** Extracted material follows **

(* ===== verification/Fetch.v ===== *)
(** * [upki/src/revocation/fetch.rs]: synchronising the cache

    [fetch] gets the manifest, forms a [Plan] from the local files and executes
    it; [Manifest::from_config] and [Manifest::verify] of
    [upki/src/revocation/mod.rs] use the same parts.  The state is a [World]: the
    file system and the network.  A failed step leaves the state it reached. *)
From stdpp Require Import pretty.
From S2P Require Import Prelude Bytes Sha256 FileSys External Revocation Config Index.

(** ** Crates: [reqwest], [serde_json] and the order of a [HashSet] *)

Class Http := {
  Net : Type;
  Client : Type;
  Response : Type;
  client_build : string + Client;
  (** [client.get(url).send().await] *)
  send : Client → string → Net → Net * (string + Response);
  error_for_status : Response → string + Response;
  (** [response.bytes().await], [response.json().await] *)
  response_bytes : Response → Net → Net * (string + list byte);
  response_json : Response → Net → Net * (string + Manifest)
}.

Class Json := {
  manifest_from_reader : list byte → string + Manifest;
  manifest_to_vec : Manifest → string + list byte;
  (** The rendering of an I/O error met while reading. *)
  json_io_error : IoError → string
}.

(** A manifest that was serialised is read back. *)
Class JsonLaws `{Json} : Prop := {
  manifest_roundtrip m data :
    manifest_to_vec m = inr data → manifest_from_reader data = inr m
}.

(** [HashSet::into_iter]: some order. *)
Class HashOrder := { hash_order : list string → list string }.
Class HashOrderLaws `{HashOrder} : Prop := { hash_order_perm l : hash_order l ≡ₚ l }.

Definition MANIFEST_JSON : string := "manifest.json".

(** ** Files *)

(** The reading loop of [hash_file], from an open file with [rest] left. *)
Fixpoint hash_loop (fuel : nat) (fs : Fs) (hasher : Context) (rest : list byte)
  : option Context :=
  match fuel with
  | O => None
  | S fuel' =>
      let '(buffer, rest) := read_some fs 4096 rest in
      if (length buffer =? 0)%nat then Some hasher
      else hash_loop fuel' fs (update hasher buffer) rest
  end.

Definition hash_file (fs : Fs) (path : string) : Result IoError (list byte) :=
  data ← file_open fs path;
  match handle_fault fs path with
  | Some e => Err e
  | None =>
      hasher ← or_panic (hash_loop (S (length data)) fs context_new data);
      finish hasher
  end.

Section AtomicWrite.
Context `{TempFile}.

(** What is done with a [NamedTempFile]: unless it is persisted, it is deleted
    when it goes out of scope. *)
Definition with_temp {E} (temp : string) (body : Eff Fs E unit) : Eff Fs E unit := λ fs,
  match body fs with
  | (fs', Ok u) => (fs', Ok u)
  | (fs', Err e) => (drop_temp temp fs', Err e)
  | (fs', Panic) => (drop_temp temp fs', Panic)
  end.

Definition atomic_write (path : string) (data : list byte) : Eff Fs IoError unit :=
  match path_parent path with
  | None => λ fs, (fs, Panic)
  | Some dir =>
      temp ← tempfile_in "" dir;
      with_temp temp (_ ← write_all temp data; persist temp path)
  end.
End AtomicWrite.

(** ** The manifest in the cache *)

Section ManifestFile.
Context `{Json}.

(** [Manifest::from_config] *)
Definition manifest_from_config (fs : Fs) (config : Config) : Result Error Manifest :=
  let file_name := path_join (revocation_cache_dir config) MANIFEST_JSON in
  data ← map_err (λ error, FileRead error (Some file_name)) (file_open fs file_name);
  match handle_fault fs file_name with
  | Some e => Err (FileDecode (DynExt (json_io_error e)) (Some file_name))
  | None =>
      map_err (λ error, FileDecode (DynExt error) (Some file_name))
              (of_sum (manifest_from_reader data))
  end.
End ManifestFile.

(** ** The plan *)

Inductive PlanStep : Type :=
| CreateDir (path : string)
| Download (file : ManifestFile) (remote_url local : string)
| Delete (path : string)
| SaveIndex (manifest : Manifest) (local_dir : string)
| SaveManifest (manifest : Manifest) (local_dir : string).

(** [PlanStep::download] *)
Definition download (file : ManifestFile) (remote_url local : string) : PlanStep :=
  Download file (remote_url +:+ filename file) (path_join local (filename file)).

(** [HashSet<PathBuf>]: paths are equal when their components are. *)
Definition set_insert (p : string) (s : list string) : list string :=
  if existsb (path_eqb p) s then s else p :: s.
Definition set_remove (p : string) (s : list string) : list string :=
  filter (λ q, path_eqb p q = false) s.

(** [name.ends_with(".filter") || name.ends_with(".delta")] *)
Definition is_filter_name (name : string) : bool :=
  ends_with name ".filter" || ends_with name ".delta".

(** The loop over the directory entries. *)
Fixpoint collect_unwanted (iter : list (Result IoError string)) (unwanted_files : list string)
  : Result Error (list string) :=
  match iter with
  | [] => Ok unwanted_files
  | entry :: rest =>
      path ← map_err (λ error, FileRead error None) entry;
      collect_unwanted rest
        (if is_filter_name path then set_insert path unwanted_files else unwanted_files)
  end.

(** The loop over the manifest's files: the downloads and what stays unwanted. *)
Fixpoint plan_files (fs : Fs) (remote_url local : string) (mfiles : list ManifestFile)
    (steps : list PlanStep) (unwanted_files : list string)
  : Result Error (list PlanStep * list string) :=
  match mfiles with
  | [] => Ok (steps, unwanted_files)
  | file :: rest =>
      let unwanted_files := set_remove (filename file) unwanted_files in
      let path := path_join local (filename file) in
      match hash_file fs path with
      | Panic => Panic
      | Ok digest =>
          if decide (digest = hash file)
          then plan_files fs remote_url local rest steps unwanted_files
          else plan_files fs remote_url local rest
                 (steps ++ [download file remote_url local]) unwanted_files
      | Err _ =>
          plan_files fs remote_url local rest
            (steps ++ [download file remote_url local]) unwanted_files
      end
  end.

(** [Plan::construct] *)
Definition construct `{HashOrder} (fs : Fs) (manifest : Manifest)
    (old_manifest : option Manifest) (remote_url local : string)
  : Result Error (list PlanStep) :=
  '(steps, unwanted_files) ←
    (if path_exists fs local then
       iter ← map_err (λ error, CreateDirectory error local) (read_dir fs local);
       unwanted_files ← collect_unwanted iter [];
       Ok ([], unwanted_files)
     else Ok ([CreateDir local], []));
  '(steps, unwanted_files) ←
    plan_files fs remote_url local (manifest_files manifest) steps unwanted_files;
  let unwanted_files :=
    match old_manifest with
    | Some old_manifest =>
        foldl (λ s file, set_remove (filename file) s) unwanted_files
              (manifest_files old_manifest)
    | None => unwanted_files
    end in
  Ok (steps ++ [SaveIndex manifest local] ++ [SaveManifest manifest local]
      ++ ((λ filename, Delete (path_join local filename)) <$> hash_order unwanted_files)).

(** [Plan::download_bytes]: [usize] sums wrap in a release build. *)
Definition step_bytes (s : PlanStep) : option Z :=
  match s with Download file _ _ => Some (size file) | _ => None end.
Definition download_bytes (steps : list PlanStep) : Z :=
  foldl (λ acc n, (acc + n) mod 2 ^ 64) 0 (omap step_bytes steps).

(** [impl Display for PlanStep], given [Path]'s [Debug]. *)
Definition show_step (debug_path : string → string) (s : PlanStep) : string :=
  match s with
  | CreateDir path => "create directory " +:+ debug_path path
  | Download file remote_url local =>
      "download " +:+ pretty (size file) +:+ " bytes from " +:+ remote_url +:+ " to "
      +:+ debug_path local
  | Delete path => "delete stale file " +:+ debug_path path
  | SaveIndex _ local_dir => "build index from filters into " +:+ debug_path local_dir
  | SaveManifest _ local_dir => "save new manifest into " +:+ debug_path local_dir
  end.

(** ** Executing a plan *)

(** [ExitCode::SUCCESS], and what a run of [fetch] printed. *)
Inductive FetchOutcome : Type :=
| DryRun (lines : list string)
| Executed.

Section Execute.
Context `{Http} `{Json} `{TempFile} `{Clubcard} `{HashOrder}.

Record World := mkWorld { w_fs : Fs; w_net : Net }.

(** An action on the file system alone, on the network alone. *)
Definition on_fs {E A} (m : Eff Fs E A) : Eff World E A := λ w,
  let '(fs, r) := m (w_fs w) in ({| w_fs := fs; w_net := w_net w |}, r).
Definition on_net {A} (m : Net → Net * (string + A)) : Eff World string A := λ w,
  let '(net, r) := m (w_net w) in ({| w_fs := w_fs w; w_net := net |}, of_sum r).

(** [client.get(url).send().await?.error_for_status()?] *)
Definition http_get (client : Client) (url : string) : Eff World Error Response :=
  response ← eff_map_err (λ error, HttpFetch (DynExt error) url) (on_net (send client url));
  eff_lift (λ _, map_err (λ error, HttpFetch (DynExt error) url)
                         (of_sum (error_for_status response))).

(** The [SaveIndex] step. *)
Definition save_index (manifest : Manifest) (local_dir : string) : Eff Fs Error unit := λ fs,
  match write fs manifest local_dir with
  | None => (fs, Ok tt)
  | Some buf =>
      (local_temp ← eff_map_err (λ error, FileWrite error local_dir)
                                (tempfile_in ".new" local_dir);
       let path := path_join local_dir INDEX_BIN in
       with_temp local_temp
         (_ ← eff_map_err (λ error, FileWrite error local_temp) (write_all local_temp buf);
          eff_map_err (λ error, FileWrite error path) (persist local_temp path))) fs
  end.

(** The check of a file just downloaded. *)
Definition check_download (fs : Fs) (file : ManifestFile) (local : string)
  : Result Error unit :=
  match hash_file fs local with
  | Ok digest => if decide (digest = hash file) then Ok tt else Err (HashMismatch local)
  | Err error => Err (FileRead error (Some local))
  | Panic => Panic
  end.

(** [PlanStep::execute] *)
Definition execute (client : Client) (step : PlanStep) : Eff World Error unit :=
  match step with
  | CreateDir path =>
      on_fs (eff_map_err (λ error, CreateDirectory error path) (create_dir_all path))
  | Download file remote_url local =>
      response ← http_get client remote_url;
      bytes ← eff_map_err (λ error, HttpFetch (DynExt error) remote_url)
                          (on_net (response_bytes response));
      _ ← on_fs (eff_map_err (λ error, FileWrite error local) (atomic_write local bytes));
      eff_lift (λ w, check_download (w_fs w) file local)
  | Delete target =>
      on_fs (eff_map_err (λ error, RemoveFile error target) (remove_file target))
  | SaveIndex manifest local_dir => on_fs (save_index manifest local_dir)
  | SaveManifest manifest local_dir =>
      let path := path_join local_dir MANIFEST_JSON in
      data ← eff_lift (λ _, map_err (λ error, ManifestEncode (DynExt error) path)
                                    (of_sum (manifest_to_vec manifest)));
      on_fs (eff_map_err (λ error, FileWrite error path) (atomic_write path data))
  end.

Fixpoint execute_all (client : Client) (steps : list PlanStep) : Eff World Error unit :=
  match steps with
  | [] => mret tt
  | step :: rest => _ ← execute client step; execute_all client rest
  end.

(** The lines a dry run prints. *)
Definition dry_run_lines (debug_path : string → string) (steps : list PlanStep)
  : list string :=
  (pretty (Z.of_nat (length steps)) +:+ " steps required (" +:+ pretty (download_bytes steps)
   +:+ " bytes to download)")
  :: ((λ step, "- " +:+ show_step debug_path step) <$> steps).

(** What [fetch] gets before it plans: a client and the manifest. *)
Definition fetch_manifest (manifest_url : string) : Eff World Error (Client * Manifest) :=
  client ← eff_lift (λ _, map_err (λ error, HttpFetch (DynExt error) manifest_url)
                                  (of_sum client_build));
  response ← http_get client manifest_url;
  manifest ← eff_map_err (λ error, FileDecode (DynExt error) None)
                         (on_net (response_json response));
  mret (client, manifest).

Context `{Chrono}.

(** [fetch] *)
Definition fetch (debug_path : string → string) (dry_run : bool) (config : Config)
  : Eff World Error FetchOutcome :=
  let cache_dir := revocation_cache_dir config in
  let manifest_url := fetch_url (revocation config) +:+ MANIFEST_JSON in
  '(client, manifest) ← fetch_manifest manifest_url;
  _ ← eff_lift (λ _, introduce manifest);
  plan ← eff_lift (λ w,
           let old_manifest := ok (manifest_from_config (w_fs w) config) in
           construct (w_fs w) manifest old_manifest (fetch_url (revocation config)) cache_dir);
  if dry_run : bool then mret (DryRun (dry_run_lines debug_path plan))
  else
    _ ← execute_all client plan;
    mret Executed.

(** [Manifest::verify] *)
Definition verify (fs : Fs) (config : Config) (self : Manifest) : Result Error Z :=
  _ ← introduce self;
  plan ← construct fs self None "https://.../" (revocation_cache_dir config);
  match download_bytes plan with
  | 0 => Ok EXIT_SUCCESS
  | bytes => Err (Outdated bytes)
  end.
End Execute.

** End of Extracted material **

◆ **About this task**
Every line from the one that has "plan ← eff_lift" down to the last line above must be written out exactly, with both ends included and nothing else.

◆ **Exercise solution**
  plan ← eff_lift (λ w,
           let old_manifest := ok (manifest_from_config (w_fs w) config) in
           construct (w_fs w) manifest old_manifest (fetch_url (revocation config)) cache_dir);
  if dry_run : bool then mret (DryRun (dry_run_lines debug_path plan))
  else
    _ ← execute_all client plan;
    mret Executed.

(** [Manifest::verify] *)
Definition verify (fs : Fs) (config : Config) (self : Manifest) : Result Error Z :=
  _ ← introduce self;
  plan ← construct fs self None "https://.../" (revocation_cache_dir config);
  match download_bytes plan with
  | 0 => Ok EXIT_SUCCESS
  | bytes => Err (Outdated bytes)
  end.
End Execute.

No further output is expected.